Start of Data extract

(** * visionsolve pi-client: camera source and device session

    A shallow embedding of [camera.py] (class [PiCamera]) and [client.py]
    (the asyncio session: message router, keep-alive loops, per-viewer
    stream workers, [main_loop] and [main]), followed by the properties
    established about them.

    Conventions.
    - Everything the program obtains from outside (camera drivers, the
      file system calls that can fail, the websocket, the registration
      server, signals) is an explicit environment argument of the function
      that consults it.
    - Every [await asyncio.sleep(s)], every backend probe and every
      websocket send or close is recorded, in program order, in a list of
      [Effect]s.  Durations are in milliseconds.
    - asyncio tasks are cooperative.  A task is a record with its
      coroutine and program point; one scheduler [Event] resumes one task,
      which then evaluates its loop test and runs one iteration of its
      loop, the waits inside the iteration not being interleaved with
      other tasks.  The pacing sleep of a stream worker, whose length
      depends on the clock, is not recorded. *)

From stdpp Require Import gmap strings list.
From Equations Require Import Equations.
From Stdlib Require Import ZArith Lia.
From Stdlib.Init Require Import Byte.

(** ** Wire format (client.py, the [json.dumps] payloads) *)

Inductive Envelope :=
| Image (device_id : string) (image : list byte) (timestamp : Z)
        (requesting_client_id : option string) (battery : option Z)
| Frame (device_id : string) (image : list byte) (timestamp : Z)
        (client_id : string) (battery : option Z)
| StatusUpdate (device_id : string) (battery : option Z) (uptime : Z)
               (timestamp : Z)
| Ping (device_id : string) (timestamp : Z).

(** The [image] field carries the bytes whose base64 text is transmitted. *)

Definition battery_field (e : Envelope) : option (option Z) :=
  match e with
  | Image _ _ _ _ b => Some b
  | Frame _ _ _ _ b => Some b
  | StatusUpdate _ b _ _ => Some b
  | Ping _ _ => None
  end.

Inductive Driver := Picamera2 | LegacyPiCamera.

Inductive Effect :=
| Slept (ms : Z)
| Probed (d : Driver)
| Sent (conn : nat) (e : Envelope)
| WsClosed (conn : nat).

Definition is_sleep (ms : Z) (e : Effect) : bool :=
  match e with Slept d => bool_decide (d = ms) | _ => false end.

Definition count (p : Effect → bool) (tr : list Effect) : nat :=
  length (List.filter p tr).

Definition inspect {A : Type} (x : A) : { y : A | x = y } := exist _ x eq_refl.

(** ** camera.py *)

Module Camera.

Inductive CameraType := picamera2 | legacy | disabled.

Abbreviation FS := (gmap string (list byte)).
(** * Task printer: a shallow embedding of [main.py] and [printing.py]

    The web layer ([main.py]) validates a task and hands it to the printer
    layer ([printing.py]), which formats four lines and sends them to a
    USB receipt printer through the python-escpos driver.

    Conventions of the embedding.
    - A Python [str] is a Rocq [string] whose characters are the code
      points 0..255; the character classes below are CPython's, restricted
      to that range.
    - Python integers are [Z].
    - The process environment [os.environ] is a [gmap string string].
    - Code that can raise runs in the monad [M]: a state transformer over
      the process state [World] that returns either a value or the raised
      exception.  State changes made before a [raise] persist, as in Python.
    - Everything outside the repository that the code calls and whose
      outcome the code cannot determine (the driver and the device behind
      it, the date-time parsers of the standard library and of the request
      framework) is a field of the record [Runtime]. *)

From Stdlib Require Import ZArith Ascii String List Bool Lia DecimalString.
From stdpp Require Import base option gmap strings.

Local Open Scope Z_scope.

(** ** Python strings *)

Module Py.

Definition code (c : ascii) : Z := Z.of_N (N_of_ascii c).

Definition in_range (lo hi : Z) (c : ascii) : bool :=
  (lo <=? code c) && (code c <=? hi).

(** [str.isspace] on one character (the Unicode white-space property):
    U+0009..U+000D, U+001C..U+0020, U+0085 and U+00A0. *)
Definition isspace (c : ascii) : bool :=
  in_range 9 13 c || in_range 28 32 c || (code c =? 133) || (code c =? 160).

(** [Py_ISSPACE], the C-locale class the integer parser skips. *)
Definition c_isspace (c : ascii) : bool :=
  in_range 9 13 c || (code c =? 32).

Fixpoint lstrip (s : string) : string :=
  match s with
  | EmptyString => EmptyString
  | String c s' => if isspace c then lstrip s' else s
  end.

Fixpoint rstrip (s : string) : string :=
  match s with
  | EmptyString => EmptyString
  | String c s' =>
      match rstrip s' with
      | EmptyString => if isspace c then EmptyString else String c EmptyString
      | r => String c r
      end
  end.

(** [s.strip()] *)
Definition strip (s : string) : string := rstrip (lstrip s).

(** Truth value of a [str]: only the empty string is false. *)
Definition truthy (s : string) : bool :=
  match s with EmptyString => false | _ => true end.

(** ** Decimal and hexadecimal rendering of integers *)

(** [str(n)] for an integer. *)
Definition dec (n : Z) : string := NilZero.string_of_int (Z.to_int n).

Fixpoint zeros (n : nat) : string :=
  match n with O => EmptyString | S k => String "0" (zeros k) end.

(** C's [%0wd] for a non-negative [n]: at least [w] digits, zero filled. *)
Definition zpad (w : nat) (n : Z) : string :=
  let s := dec n in (zeros (w - String.length s) +:+ s).

Definition hex_digit (d : Z) : ascii :=
  ascii_of_N (Z.to_N (if d <? 10 then 48 + d else 87 + d)).

(** ** [repr] of a [str] *)

Definition dquote : ascii := ascii_of_N 34.
Definition squote : ascii := ascii_of_N 39.
Definition backslash : ascii := ascii_of_N 92.

(** The line feed, Python's "\n". *)
Definition nl : string := String (ascii_of_N 10) EmptyString.

Fixpoint contains (q : ascii) (s : string) : bool :=
  match s with
  | EmptyString => false
  | String c s' => Ascii.eqb c q || contains q s'
  end.
(** What one delivery of [broadcastMessage] leaves in the trace, [shut]
    being the handles closed so far. *)
Definition delivery (net : Net) (shut : gset SOCKET) (message : string)
    (client : SOCKET) : list event :=
  let result := if decide (client ∈ shut) then SOCKET_ERROR
                else net client (c_str message) in
  EvSend client (c_str message) result ::
  (if bool_decide (result = SOCKET_ERROR) then [EvCerr send_failed_line] else []).

Definition deliveries (net : Net) (shut : gset SOCKET) (message : string)
    (sender : SOCKET) (cs : list SOCKET) : list event :=
  flat_map (delivery net shut message) (filter (fun c => c ≠ sender) cs).

(** The three texts of a broadcast by the client called [clientName]. *)
Definition broadcast_line (clientName text : string) : Prop :=
  text = joinMessage clientName \/
  text = leaveMessage clientName \/
  exists payload, text = chatMessage clientName payload.

(** The state of the mutex after the events [t], [held] being its state
    where [t] starts. *)
Fixpoint held_after (held : bool) (t : list event) : bool :=
  match t with
  | [] => held
  | EvLock :: rest => held_after true rest
  | EvUnlock :: rest => held_after false rest
  | _ :: rest => held_after held rest
  end.

(** Every [send] in the history was made by a handler thread, to a handle
    other than its own, with one of the three texts built from the name
    that thread captured, followed by the terminator. *)
Definition sound_sends (σ : System) : Prop :=
  forall th to bytes result,
    (th, EvSend to bytes result) ∈ history σ ->
    exists sender clientName text,
      th = Handler sender /\ to ≠ sender /\
      handlers σ !! sender ≫= captured = Some clientName /\
      broadcast_line clientName text /\ bytes = c_str text.

(** A handler that has not got past the handshake has produced no event;
    one that was refused has only reported the failure and closed. *)
Definition quiet (σ : System) : Prop :=
  forall s,
    match handlers σ !! s with
    | None | Some Connecting | Some (Named _) =>
        events_of (Handler s) (history σ) = []
    | Some Refused =>
        events_of (Handler s) (history σ)
        = [EvCerr name_failed_line; EvClose s]
    | _ => True
    end.

(** The history brackets its critical sections, and every [send] in it
    falls inside one. *)
Definition sends_locked (σ : System) : Prop :=
  held_after false (map snd (history σ)) = false /\
  sends_when true false (map snd (history σ)) = true.

(** What holds of the server between any two steps. *)
Record consistent (σ : System) : Prop := mkConsistent {
  mutex_free : clients_mutex (world σ) = false;
  names_agree : forall s,
    clientNames (world σ) !! s = handlers σ !! s ≫= registered;
  listed_agree : forall s,
    s ∈ clients (world σ) <->
    exists at_, handlers σ !! s = Some at_ /\ listed at_ = true;
  refused_closed : forall s,
    handlers σ !! s = Some Refused -> s ∈ closed (world σ);
  sends_sound : sound_sends σ;
  own_events : quiet σ;
  locked_sends : sends_locked σ;
}.

(** *** The registry invariant as the specification words it *)



(** *** Set-up of the server (lines 471-508) *)

(** [wsa], [sock], [bound] and [listening] are what [WSAStartup],
    [socket], [bind] and [listen] return when they are called. *)
Definition startup (wsa : Z) (sock : SOCKET) (bound listening : Z)
    : Client.setup_result * list Client.setup_event :=
  if negb (wsa =? 0) then
    (Client.Exit 1, [Client.SetupCerr "Failed to initialize Winsock."])
  else if sock =? INVALID_SOCKET then
    (Client.Exit 1, [Client.SetupCerr "Socket creation failed. Error: ";
                     Client.SetupCleanup])
  else if bound =? SOCKET_ERROR then
    (Client.Exit 1, [Client.SetupCerr "Bind failed. Error: ";
                     Client.SetupClose sock; Client.SetupCleanup])
  else if listening =? SOCKET_ERROR then
    (Client.Exit 1, [Client.SetupCerr "Listen failed. Error: ";
                     Client.SetupClose sock; Client.SetupCleanup])
  else
    (Client.Proceed sock,
     [Client.SetupCout "Server is listening on port 54000..."]).

(** *** Vocabulary of the further properties *)

(** The handler thread has returned. *)
Definition returned (at_ : phase) : bool :=
  match at_ with
  | Refused | Finished _ => true
  | _ => false
  end.

(** The number of [send]s to the handle [k]. *)
Fixpoint count_sends_to (k : SOCKET) (t : list event) : nat :=
  match t with
  | [] => O
  | EvSend to _ _ :: rest =>
      ((if bool_decide (to = k) then 1 else 0) + count_sends_to k rest)%nat
  | _ :: rest => count_sends_to k rest
  end.

(** A string that came out of a receive buffer: it holds no NUL and is
    shorter than the buffer. *)
Definition from_buffer (x : string) : Prop :=
  has_nul x = false /\ (String.length x < BUFSIZE)%nat.

(** The strings a handler carries came out of a receive buffer. *)
Definition clean (at_ : phase) : Prop :=
  match at_ with
  | Connecting | Refused => True
  | Relaying n payload => from_buffer n /\ from_buffer payload
  | Named n | Joining n | Active n | Leaving n
  | Announcing n | Closing n | Finished n => from_buffer n
  end.

(** A block on the wire: a text without NUL, of at most two buffers,
    and its terminator. *)
Definition framed (bytes : string) : Prop :=
  exists text,
    bytes = c_str text /\ has_nul text = false /\
    (String.length text <= 2 * BUFSIZE)%nat.

(** What the receiving thread of the client prints for one [recv]. *)
Definition printed (r : recv_result) : option string :=
  match r with
  | Received data =>
      if (0 <? String.length data)%nat then Some (until_nul data) else None
  | _ => None
  end.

End of Data extract

- Exercise objective
Once the line with "EvSend client (c_str" is found in the records above, print exactly that line and every line after it through the line with "falls inside one. *)".

- Exercise output
  EvSend client (c_str message) result ::
  (if bool_decide (result = SOCKET_ERROR) then [EvCerr send_failed_line] else []).

Definition deliveries (net : Net) (shut : gset SOCKET) (message : string)
    (sender : SOCKET) (cs : list SOCKET) : list event :=
  flat_map (delivery net shut message) (filter (fun c => c ≠ sender) cs).

(** The three texts of a broadcast by the client called [clientName]. *)
Definition broadcast_line (clientName text : string) : Prop :=
  text = joinMessage clientName \/
  text = leaveMessage clientName \/
  exists payload, text = chatMessage clientName payload.

(** The state of the mutex after the events [t], [held] being its state
    where [t] starts. *)
Fixpoint held_after (held : bool) (t : list event) : bool :=
  match t with
  | [] => held
  | EvLock :: rest => held_after true rest
  | EvUnlock :: rest => held_after false rest
  | _ :: rest => held_after held rest
  end.

(** Every [send] in the history was made by a handler thread, to a handle
    other than its own, with one of the three texts built from the name
    that thread captured, followed by the terminator. *)
Definition sound_sends (σ : System) : Prop :=
  forall th to bytes result,
    (th, EvSend to bytes result) ∈ history σ ->
    exists sender clientName text,
      th = Handler sender /\ to ≠ sender /\
      handlers σ !! sender ≫= captured = Some clientName /\
      broadcast_line clientName text /\ bytes = c_str text.

(** A handler that has not got past the handshake has produced no event;
    one that was refused has only reported the failure and closed. *)
Definition quiet (σ : System) : Prop :=
  forall s,
    match handlers σ !! s with
    | None | Some Connecting | Some (Named _) =>
        events_of (Handler s) (history σ) = []
    | Some Refused =>
        events_of (Handler s) (history σ)
        = [EvCerr name_failed_line; EvClose s]
    | _ => True
    end.

(** The history brackets its critical sections, and every [send] in it
    falls inside one. *)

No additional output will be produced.